Accepted Paper
Presentation short abstract
This paper explores how fear structures anticipatory knowledge within climate governance. It shows how emotional infrastructures of anticipation transform uncertainty into control, reproducing the present and constraining the plural futures political ecology strives to imagine.
Presentation long abstract
This paper tells a story from within the emotional infrastructures of global climate governance. Drawing on political ecology, Science and Technology Studies, and ethnographic research in and around International Organizations (the World Bank, UNDP, Global Environmental Fund, Food and Agriculture Organization, and the Green Climate Fund), it examines how fear of risk, uncertainty, and reputational loss has become a central affect organizing environmental knowledge-making.
International Organizations increasingly seek to govern the future through anticipatory knowledge, notably via Social and Environmental Safeguards (SES). While presented as tools for justice and prevention, these safeguards operate as assemblages of anticipatory knowledge: complex networks of experts, documents, norms, and affects that render uncertain futures governable. Yet, rather than enabling transformation, they generate anticipatory inertia. The fear of harm, failure, or conflict sustains procedural control, codifies compliance, and narrows epistemic space for Indigenous and alternative knowledges.

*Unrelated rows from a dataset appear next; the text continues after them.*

Lemma update_Some {V : Type} (h : store V) (p : positive) (o o' : object V)
    (f : object V → result (object V)) :
  h !! p = Some o → f o = Ok o' → update h p f = Ok (<[p := o']> h).
Proof. intros Hp Hf. unfold update. rewrite (deref_Some _ _ _ Hp). simpl. by rewrite Hf. Qed.

(** ** Facts about the search *)

Section WalkFacts.
Context {V R : Type} (own : object V → option R).
Implicit Types (h : store V) (rec : positive → result (option R)).

Lemma walk_parents_first rec before p after v :
  (∀ q, q ∈ before → rec q = Ok None) →
  rec p = Ok (Some v) →
  walk_parents rec (before ++ p :: after) = Ok (Some v).
Proof.
  induction before as [|q l IH]; intros Hb Hp; simpl.
  - by rewrite Hp.
  - rewrite (Hb q) by left. simpl. apply IH; [|done].
    intros q' Hq'. apply Hb. by right.
Qed.

Lemma walk_parents_found_inv rec ps v :
  walk_parents rec ps = Ok (Some v) →
  ∃ before p after, ps = before ++ p :: after
    ∧ (∀ q, q ∈ before → rec q = Ok None) ∧ rec p = Ok (Some v).
Proof.
  induction ps as [|q l IH]; simpl; [discriminate|].
  destruct (rec q) as [[w|]| | |] eqn:E; simpl; try discriminate.
  - intros [= ->]. exists [], q, l. split_and!; [done| |done].
    intros q' Hq'. by apply elem_of_nil in Hq'.
  - intros Hl. destruct (IH Hl) as (before & p & after & -> & Hb & Hp).
    exists (q :: before), p, after. split_and!; [done| |done].
    intros q' [->|Hq']%elem_of_cons; auto.
Qed.

Lemma walk_parents_first_resolving rec (resolved : positive → option R) ps :
  (∀ q, q ∈ ps → rec q = Ok (resolved q)) →
  walk_parents rec ps = Ok (first_resolving resolved ps).
Proof.
  induction ps as [|q l IH]; intros Hb; simpl; [done|].
  rewrite (Hb q) by left. simpl. destruct (resolved q); [done|].
  apply IH. intros q' Hq'. apply Hb. by right.
Qed.

Lemma walk_parents_weaken rec rec' ps r :
  (∀ q r', q ∈ ps → rec q = r' → r' ≠ OutOfFuel → rec' q = r') →
  walk_parents rec ps = r → r ≠ OutOfFuel → walk_parents rec' ps = r.
Proof.
  revert r. induction ps as [|q l IH]; intros r Hrec; simpl; [done|].
  destruct (rec q) as [[w|]| | |] eqn:E; simpl; intros <- Hne.
  - by rewrite (Hrec q _ (list_elem_of_here _ _) E).
  - rewrite (Hrec q _ (list_elem_of_here _ _) E) by done. simpl.
    apply IH; [|done|done]. intros q' r' Hq'. apply Hrec. by right.
  - by rewrite (Hrec q _ (list_elem_of_here _ _) E).
  - by rewrite (Hrec q _ (list_elem_of_here _ _) E).
  - done.
Qed.

Lemma walk_parents_ext rec rec' ps :
  (∀ q, q ∈ ps → rec q = rec' q) →
  walk_parents rec ps = walk_parents rec' ps.
Proof.
  induction ps as [|q l IH]; intros Hrec; simpl; [done|].
  rewrite <- (Hrec q) by left. rewrite IH; [done|].
  intros q' Hq'. apply Hrec. by right.
Qed.

(** An outcome of the loop other than a value is the outcome of one of
    the recursive calls. *)
Lemma walk_parents_abnormal rec ps r :
  walk_parents rec ps = r → (∀ x, r ≠ Ok x) → ∃ q, q ∈ ps ∧ rec q = r.
Proof.
  induction ps as [|q l IH]; simpl; intros Hr Hab.
  - by destruct (Hab None).
  - destruct (rec q) as [[w|]| | |] eqn:E; simpl in Hr.
    + by destruct (Hab (Some w)).
    + destruct (IH Hr Hab) as (q' & Hq' & Hq). exists q'. split; [by right|done].
    + exists q. split; [by left|congruence].
    + exists q. split; [by left|congruence].
    + exists q. split; [by left|congruence].
Qed.

(** More fuel does not change an outcome that was reached. *)
Lemma walk_fuel_mono fuel fuel' h this r :
  walk own fuel h this = r → r ≠ OutOfFuel → fuel ≤ fuel' →
  walk own fuel' h this = r.
Proof.
  revert fuel' this r. induction fuel as [|f IH]; intros fuel' this r; simpl.
  - by intros <-.
  - intros Hr Hne Hle. destruct fuel' as [|f']; [lia|]. simpl.
    destruct (deref h this) as [o| | |]; simpl in *; [|done..].
    destruct (own o); [done|].
    eapply walk_parents_weaken; [|exact Hr|done].
    intros q r' _ Hq Hr'. eapply IH; [done|done|lia].
Qed.

(** The search throws nothing. *)
Lemma walk_no_raise fuel h this e : walk own fuel h this ≠ Raise e.
Proof.
  revert this. induction fuel as [|f IH]; intros this; simpl; [done|].
  unfold deref. destruct (h !! this) as [o|]; simpl; [|done].
  destruct (own o); [done|]. intros Hr.
  destruct (walk_parents_abnormal _ _ _ Hr) as (q & _ & Hq); [done|].
  by apply IH in Hq.
Qed.

(** A value that the search returns is the explicit value of the node or
    of one of its ancestors. *)
Lemma walk_sound fuel h this v :
  walk own fuel h this = Ok (Some v) →
  ∃ q o, ancestor_or_self h this q ∧ h !! q = Some o ∧ own o = Some v.
Proof.
  revert this. induction fuel as [|f IH]; intros this; simpl; [done|].
  unfold deref. destruct (h !! this) as [o|] eqn:Ho; simpl; [|done].
  destruct (own o) as [w|] eqn:Hown.
  - intros [= ->]. exists this, o. split_and!; [apply rtc_refl|done|done].
  - intros Hr. apply walk_parents_found_inv in Hr
      as (before & p & after & Hps & _ & Hp).
    destruct (IH _ Hp) as (q & o' & Hq & Ho' & Hown'). exists q, o'.
    split_and!; [|done|done]. eapply rtc_l; [|exact Hq].
    exists o. split; [done|]. rewrite Hps. set_solver.
Qed.

Lemma closed_from_parent h p q :
  closed_from h p → parent_of h p q → closed_from h q.
Proof. intros Hc Hpq q' Hq'. apply Hc. by eapply rtc_l. Qed.

Lemma acyclic_from_parent h p q :
  acyclic_from h p → parent_of h p q → acyclic_from h q.
Proof. intros Hc Hpq q' Hq'. apply Hc. by eapply rtc_l. Qed.

Lemma acyclic_acyclic_from h p : acyclic h → acyclic_from h p.
Proof. intros Ha q _. apply Ha. Qed.

(** In a closed graph the search dereferences objects only. *)
Lemma walk_defined fuel h this :
  closed_from h this → walk own fuel h this ≠ Undefined.
Proof.
  revert this. induction fuel as [|f IH]; intros this Hc; simpl; [done|].
  destruct (Hc this) as [o Ho]; [apply rtc_refl|].
  rewrite (deref_Some _ _ _ Ho). simpl. destruct (own o); [done|]. intros Hr.
  destruct (walk_parents_abnormal _ _ _ Hr) as (q & Hq & Hu); [done|].
  apply IH in Hu; [done|]. eapply closed_from_parent; [done|]. by exists o.
Qed.

(** Termination: the nodes on the current search path are distinct
    objects of the store when no cycle is reachable, so the depth of the
    recursion stays below the number of objects. *)
Lemma walk_terminates_path fuel h this (path : gset positive) :
  acyclic_from h this →
  (∀ q, q ∈ path → tc (parent_of h) q this) →
  path ⊆ dom h →
  size (dom h) < fuel + size path →
  walk own fuel h this ≠ OutOfFuel.
Proof.
  revert this path. induction fuel as [|f IH]; intros this path Hac Hpath Hsub Hsz.
  - apply subseteq_size in Hsub. lia.
  - simpl. unfold deref. destruct (h !! this) as [o|] eqn:Ho; simpl; [|done].
    destruct (own o); [done|]. intros Hr.
    destruct (walk_parents_abnormal _ _ _ Hr) as (q & Hq & Hu); [done|].
    assert (parent_of h this q) as Hpq by by exists o.
    assert (this ∉ path) as Hfresh.
    { intros Hin. apply (Hac this); [apply rtc_refl|]. by apply Hpath. }
    revert Hu. apply (IH q ({[this]} ∪ path)).
    + by eapply acyclic_from_parent.
    + intros q' [->%elem_of_singleton|Hq']%elem_of_union.
      * by apply tc_once.
      * eapply tc_r; [|done]. by apply Hpath.
    + apply union_subseteq. split; [|done].
      apply singleton_subseteq_l. by eapply elem_of_dom_2.
    + rewrite size_union by set_solver. rewrite size_singleton. lia.
Qed.

Lemma walk_terminates h this :
  acyclic_from h this → walk own (S (size (dom h))) h this ≠ OutOfFuel.
Proof.
  intros Hac. apply (walk_terminates_path _ _ _ ∅); [done|set_solver|set_solver|].
  rewrite size_empty. lia.
Qed.

(** In a closed graph without a reachable cycle the search returns. *)
Lemma walk_returns h this :
  acyclic_from h this → closed_from h this →
  ∃ r, walk own (S (size (dom h))) h this = Ok r.
Proof.
  intros Hac Hc. destruct (walk own (S (size (dom h))) h this) as [r|e| |] eqn:E.
  - by exists r.
  - by apply walk_no_raise in E.
  - by apply walk_defined in E.
  - by apply walk_terminates in E.
Qed.

End WalkFacts.

(** ** The two resolvers are instances of the search *)

Section Resolvers.
Context {V : Type}.
Implicit Types (h : store V) (name : string).

Lemma Setting_getImpl_parents_walk (rec : positive → result (option V)) ps :
  Setting._getImpl_parents rec ps = walk_parents rec ps.
Proof. induction ps as [|q l IH]; simpl; [done|]. by rewrite IH. Qed.

Lemma Setting_getImpl_walk fuel h name this :
  Setting._getImpl fuel h name this
  = walk (own_setting name) fuel h this.
Proof.
  revert this. induction fuel as [|f IH]; intros this; simpl; [done|].
  destruct (deref h this) as [o| | |]; simpl; [|done..].
  unfold own_setting at 1. destruct (setting_of o name); [done|].
  rewrite Setting_getImpl_parents_walk. apply walk_parents_ext. auto.
Qed.

Lemma own_nullable_set name (o : object V) s :
  own_nullable name o = Some s → set s = true ∧ s = nullable_of o name.
Proof.
  unfold own_nullable. destruct (set (nullable_of o name)) eqn:E; [|done].
  by intros [= <-].
Qed.

Lemma Nullable_getImpl_parents_ext
    (rec rec' : positive → result (NullableSetting V)) ps :
  (∀ q, q ∈ ps → rec q = rec' q) →
  Nullable._getImpl_parents rec ps = Nullable._getImpl_parents rec' ps.
Proof.
  induction ps as [|q l IH]; intros Hrec; simpl; [done|].
  rewrite <- (Hrec q) by left. rewrite IH; [done|].
  intros q' Hq'. apply Hrec. by right.
Qed.

Lemma Nullable_getImpl_parents_walk
    (g : positive → result (option (NullableSetting V))) ps :
  (∀ q s, q ∈ ps → g q = Ok (Some s) → set s = true) →
  Nullable._getImpl_parents (λ q, rmap found_or_init (g q)) ps
  = rmap found_or_init (walk_parents g ps).
Proof.
  induction ps as [|q l IH]; intros Hset; simpl; [done|].
  destruct (g q) as [[s|]| | |] eqn:E; simpl; try done.
  - by rewrite (Hset q s (list_elem_of_here _ _) E).
  - apply IH. intros q' s Hq'. apply Hset. by right.
Qed.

By bringing political ecology into dialogue with emotional and anticipatory governance, this paper argues that climate governance is not only technocratic but affectively driven. Fear stabilizes bureaucratic order, while care and moral responsibility are mobilized to justify control. Revealing these affective dynamics helps us understand why transformative change stalls—and how reclaiming emotional reflexivity could reopen pathways toward more plural and abundant futures.